He wrapped himself up in a larvae to get himself together.
He blossomed into a butterfly thats always trying to do better
Saturday, July 11, 2015
Its So Hard
Its hard living in a world where people only focus on the mediocre things
Instead of striking so hard like a bumble bee sting
Try figuring out why did the cage birds sing
In a world where we scream for power
We hate each other so much there's blood shed every hour
And for what?
We scream bloody murder when things go left in conversation
Instead of raising hell why not try coming together and being a nation
Its so hard to see my black people try to hurt stab and kill each other
Why can't we just get along and love one another
But everything that goes on it clutters in your head
Going to sleep in a bed wishing that you were dead
Its so hard its so hard out there to be me
So much for that perfect all american dream
Wednesday, July 8, 2015
Limited Edition
I'm trapped in this box where I can't get out
I want to see what the worlds about
But how can you live when society judges you for being you
They say be yourself and we will love you for it but instead they criticize misuse and abuse with their views or powers
I've been wrapped up in a box all of my life because I believed what society thought I should be
You are dark skinned, you have big lips, you are too smart, you are too ugly, you are too opinionated, I'm too much of everything and it gets annoying
I'm me, unapologetically. I never cared what anyone thought of me
It hurts and it still hurts from those words I hear daily.

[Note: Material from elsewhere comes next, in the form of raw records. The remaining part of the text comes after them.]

(** * Proxmox MCP servers: dispatch, permission gate and node fan-out

    A shallow embedding of the three servers of the repository:
    - [Stdio]   : the MCP server over standard input/output (index.js,
                  class ProxmoxServer);
    - [HttpMcp] : the JSON-RPC endpoint served over HTTP (class
                  ProxmoxMCPServer);
    - [Rest]    : the REST server (class ProxmoxClaudeServer).

    An asynchronous method is a function from the backend to its
    completion (a value or a thrown error, with its message) together with
    the requests it sent to the hypervisor, in order.

    Values that come from the client (tool arguments, request ids, request
    bodies) are JavaScript values.  Replies of the hypervisor API are read
    at the shape the handlers use them at: the elements of GET /nodes are
    node objects, and so on; absent members are [None].  The messages of
    errors raised by the runtime itself are those of V8 and of node-fetch
    3.  What depends on double-precision arithmetic or on ICU collation
    is a member of the class [Runtime]. *)

From Stdlib Require Import String Ascii List ZArith Lia Bool DecimalString.
From Stdlib Require Import Sorting.Sorted Sorting.Permutation.
Import ListNotations.
Open Scope string_scope.

(** ** Text *)

Definition nl : string := String (ascii_of_nat 10) "".

(** Decimal rendering of an integer, as a template literal prints it. *)
Definition string_of_Z (z : Z) : string := NilZero.string_of_int (Z.to_int z).

Definition string_of_nat (n : nat) : string := string_of_Z (Z.of_nat n).

(** [isInfix p s]: [p] occurs in [s] (String.prototype.includes). *)
Fixpoint isInfix (p s : string) : bool :=
  prefix p s || match s with
                | EmptyString => false
                | String _ s' => isInfix p s'
                end.

Definition Infix (p s : string) : Prop := exists a b, s = a ++ p ++ b.

Definition upperAscii (c : ascii) : ascii :=
  let n := nat_of_ascii c in
  if (97 <=? n)%nat && (n <=? 122)%nat then ascii_of_nat (n - 32) else c.

(** String.prototype.toUpperCase on the ASCII letters. *)
Fixpoint toUpperCase (s : string) : string :=
  match s with
  | EmptyString => EmptyString
  | String c s' => String (upperAscii c) (toUpperCase s')
  end.

(** ** JavaScript values

    Numbers sent by a client are integers here; [JUndefined] is a member
    that is absent; the members of an object are listed once each. *)

#[local] Unset Elimination Schemes.
Inductive JsVal : Type :=
| JUndefined
| JNull
| JBool (b : bool)
| JNum (z : Z)
| JStr (s : string)
| JArr (items : list JsVal)
| JObj (members : list (string * JsVal)).
#[local] Set Elimination Schemes.

(** ToString, as applied by a template literal, of the values that
    [printable] (below) holds of.  Of the others, an object with an own
    [toString] member makes ToString throw a TypeError, and a number
    beyond the safe integers is not printed digit by digit: the
    statements that depend on the text of a client value assume it
    printable. *)
Fixpoint toStr (v : JsVal) : string :=
  match v with
  | JUndefined => "undefined"
  | JNull => "null"
  | JBool true => "true"
  | JBool false => "false"
  | JNum z => string_of_Z z
  | JStr s => s
  | JArr items =>
      String.concat ","
        (map (fun x => match x with
                       | JUndefined | JNull => ""
                       | _ => toStr x
                       end) items)
  | JObj _ => "[object Object]"
  end.

(** ToBoolean. *)
Definition truthy (v : JsVal) : bool :=
  match v with
  | JUndefined | JNull => false
  | JBool b => b
  | JNum z => negb (z =? 0)%Z
  | JStr s => negb (s =? "")
  | JArr _ | JObj _ => true
  end.

(** [v === 'lit']. *)
Definition isStr (v : JsVal) (lit : string) : bool :=
  match v with
  | JStr s => s =? lit
  | _ => false
  end.

(** A default parameter value: used when the argument is undefined. *)
Definition orDefault (v d : JsVal) : JsVal :=
  match v with
  | JUndefined => d
  | _ => v
  end.

Fixpoint lookup (k : string) (ms : list (string * JsVal)) : JsVal :=
  match ms with
  | [] => JUndefined
  | (k', v) :: ms' => if k' =? k then v else lookup k ms'
  end.

Definition hasMember (k : string) (ms : list (string * JsVal)) : bool :=
  existsb (fun m => fst m =? k) ms.

(** The values whose ToString is [toStr]: strings, booleans, null,
    undefined, the safe integers, the objects without an own [toString]
    member (they print as [object Object]), and the arrays of such
    values. *)
Fixpoint printable (v : JsVal) : bool :=
  match v with
  | JNum z => (Z.abs z <=? 2 ^ 53)%Z
  | JArr items => forallb printable items
  | JObj ms => negb (hasMember "toString" ms)
  | _ => true
  end.

Definition segmentChar (c : ascii) : bool :=
  let n := nat_of_ascii c in
  ((48 <=? n) && (n <=? 57) || (65 <=? n) && (n <=? 90) || (97 <=? n) && (n <=? 122)
   || (n =? 45) || (n =? 46) || (n =? 95))%nat.

(** A text that stands for itself as one segment of the path of a URL:
    letters, digits, hyphens, underscores and dots, and not a dot
    segment. *)
Definition isSegment (s : string) : bool :=
  negb (s =? ".") && negb (s =? "..")
  && forallb segmentChar (list_ascii_of_string s).

(** A client value that a template literal writes into a path as one
    segment. *)
Definition segment (v : JsVal) : bool := printable v && isSegment (toStr v).

(** ** Completions *)

Inductive Completion (A : Type) : Type :=
| Normal (a : A)
| Thrown (message : string).
Arguments Normal {A} a.
Arguments Thrown {A} message.

(** [v.k], for the member names the servers read (none of them is a
    built-in member of a string, number, boolean or array).  The messages
    are V8's. *)
Definition getProp (v : JsVal) (k : string) : Completion JsVal :=
  match v with
  | JUndefined =>
      Thrown ("Cannot read properties of undefined (reading '" ++ k ++ "')")
  | JNull => Thrown ("Cannot read properties of null (reading '" ++ k ++ "')")
  | JObj ms => Normal (lookup k ms)
  | _ => Normal JUndefined
  end.

(** [v?.k]. *)
Definition getPropOpt (v : JsVal) (k : string) : JsVal :=
  match v with
  | JObj ms => lookup k ms
  | _ => JUndefined
  end.

(** ** Requests to the hypervisor API and the method monad *)

Record Request : Type := mkRequest {
  (** the endpoint given to proxmoxRequest, which appends it to the base
      URL *)
  endpoint : string;
  method : string;
  (** the [command] member of the JSON body of a POST *)
  body : option JsVal
}.

Definition M (Backend A : Type) : Type := Backend -> Completion A * list Request.

Definition ret {B A} (a : A) : M B A := fun _ => (Normal a, []).

Definition throw {B A} (message : string) : M B A := fun _ => (Thrown message, []).

Definition bind {B A C} (m : M B A) (k : A -> M B C) : M B C :=
  fun be =>
    match m be with
    | (Normal a, sent) => let (c, sent') := k a be in (c, (sent ++ sent')%list)
    | (Thrown e, sent) => (Thrown e, sent)
    end.

(** [try { m } catch (error) { h error.message }]. *)
Definition tryCatch {B A} (m : M B A) (h : string -> M B A) : M B A :=
  fun be =>
    match m be with
    | (Normal a, sent) => (Normal a, sent)
    | (Thrown e, sent) => let (c, sent') := h e be in (c, (sent ++ sent')%list)
    end.
(** X12. The signal is read at the tops of cycles and nowhere else: two
    signals that agree at the times [now + k * POLL_INTERVAL] give the same
    run of [monitor_loop], however they differ in between. *)
Theorem X12_signal_read_at_cycle_tops_only :
  forall (fuel : nat) (request_manager : outcome Mgr)
         (ev1 ev2 : ThreadingEvent) (w : World),
    (forall k, k < fuel ->
       is_set ev1 (now w + k * POLL_INTERVAL) =
       is_set ev2 (now w + k * POLL_INTERVAL)) ->
    monitor_loop fuel request_manager ev1 w =
    monitor_loop fuel request_manager ev2 w.
Proof.
  intros fuel rm ev1 ev2 w Hsame.
  unfold monitor_loop, Eff.bind, Eff.lift.
  destruct rm as [mgr|e]; [|reflexivity].
  unfold Eff.print. rewrite emit_run.
  now rewrite (monitor_while_same_samples mgr fuel ev1 ev2).
Qed.

Lemma X12_signal_read_at_cycle_tops_only_witness :
  monitor_loop 3 (Ok quiet_mgr) (set_at 501) start_world =
  monitor_loop 3 (Ok quiet_mgr) (set_at 1000) start_world.
Proof.
  apply (X12_signal_read_at_cycle_tops_only
           3 (Ok quiet_mgr) (set_at 501) (set_at 1000) start_world).
  intros k Hk.
  destruct k as [|[|[|k]]]; [reflexivity | reflexivity | reflexivity | lia].
Defined.

(** X13. With identities that can be read, the loop has no exit of its
    own: as long as the signal reads as unset at the top of every cycle,
    [monitor_loop] has not returned, however many cycles it is given; after
    [fuel] cycles the clock stands at [fuel * POLL_INTERVAL] past the start
    and "Stop signal received" has not been printed. *)
Theorem X13_loop_runs_until_signalled :
  forall (fuel : nat) (mgr : Mgr) (stop_event : ThreadingEvent) (w : World),
    well_read mgr ->
    (forall k, k < fuel ->
       is_set stop_event (now w + k * POLL_INTERVAL) = false) ->
    exists evs,
      monitor_loop fuel (Ok mgr) stop_event w =
        (Ok None,
         {| now := now w + fuel * POLL_INTERVAL;
            events := events w ++ Print LogStarted :: evs |}) /\
      ~ In (Print LogStopSignal) evs.
Proof.
  intros fuel mgr stop_event w Hread Hunset.
  unfold monitor_loop, Eff.bind, Eff.lift, Eff.print. rewrite emit_run.
  destruct (monitor_while_unset mgr Hread stop_event fuel initial_state
              (extend w [Print LogStarted]) Hunset) as (evs & -> & Hevs).
  exists evs. unfold Eff.ret. cbn [now events extend].
  rewrite <- app_assoc. split; [reflexivity|].
  intros Hin. rewrite Forall_forall in Hevs. exact (Hevs _ Hin).
Qed.

Lemma X13_loop_runs_until_signalled_witness :
  exists evs,
    monitor_loop 4 (Ok quiet_mgr) (set_at 2000) start_world =
      (Ok None,
       {| now := now start_world + 4 * POLL_INTERVAL;
          events := events start_world ++ Print LogStarted :: evs |}) /\
    ~ In (Print LogStopSignal) evs.
Proof.
  apply (X13_loop_runs_until_signalled 4 quiet_mgr (set_at 2000) start_world).
  - intros t sessions H. injection H as <-. constructor.
  - intros k Hk.
    destruct k as [|[|[|[|k]]]]; [reflexivity .. | lia].
Defined.

(** X14. [monitor_loop] raises what [request_manager] raises, and then it
    has printed and done nothing.  Once the manager is obtained, and as
    long as the identities of the sessions it reports can be read,
    [monitor_loop] never raises, and it stops only at the top of a cycle, a
    whole number of poll intervals after it started. *)
Theorem X14_only_the_startup_can_fail :
  forall (fuel : nat) (request_manager : outcome Mgr)
         (stop_event : ThreadingEvent) (w : World),
    match request_manager with
    | Raise e => monitor_loop fuel request_manager stop_event w = (Raise e, w)
    | Ok mgr =>
        well_read mgr ->
        exists r cycles evs,
          monitor_loop fuel request_manager stop_event w =
            (Ok r, {| now := now w + cycles * POLL_INTERVAL;
                      events := events w ++ Print LogStarted :: evs |}) /\
          cycles <= fuel
    end.
Proof.
  intros fuel rm stop_event w. destruct rm as [mgr|e]; [|reflexivity].
  intros Hread.
  unfold monitor_loop, Eff.bind, Eff.lift, Eff.print. rewrite emit_run.
  destruct (monitor_while_runs mgr Hread stop_event fuel initial_state
              (extend w [Print LogStarted])) as (r & c & evs & -> & Hc).
  cbn [now events extend]. rewrite <- app_assoc. cbn [app].
  destruct r as [st|].
  - rewrite emit_run. unfold Eff.ret, extend. cbn [now events].
    exists (Some tt), c, (evs ++ [Print LogStopSignal]).
    split; [|exact Hc]. now rewrite <- app_assoc.
  - exists None, c, evs. split; [reflexivity | exact Hc].
Qed.

Lemma X14_only_the_startup_can_fail_witness :
  exists r cycles evs,
    monitor_loop 3 (Ok quiet_mgr) (set_at 501) start_world =
      (Ok r, {| now := now start_world + cycles * POLL_INTERVAL;
                events := events start_world ++ Print LogStarted :: evs |}) /\
    cycles <= 3.
Proof.
  apply (X14_only_the_startup_can_fail
           3 (Ok quiet_mgr) (set_at 501) start_world).
  intros t sessions H. injection H as <-. constructor.
Defined.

No one could ever feel my pain
No one could ever understand what I had to gain to get to where I am today
I was never good enough for man to date look at or befriend
I had to grow up family not really caring for you
I had to live thinking how am I going to make it to take care of my mom and I while I'm in school
Noone cares to know how dark I was in when I was hurt and molested by someone I thought was my role model
No one truly knows what it was like to be in a abusive relationship
So I am who I am because I had to be strong
I'm not just an ordinary action figure
I'm a limited edition
Wrapped nicely in a golden box
For I'm a warrior fearfully and wonderfully made.
The Door
There was this open that lead into my mind
Taking it years back into the land of the time
Where I was happy
Life was great, I felt great, and the passion burned deep in my heart..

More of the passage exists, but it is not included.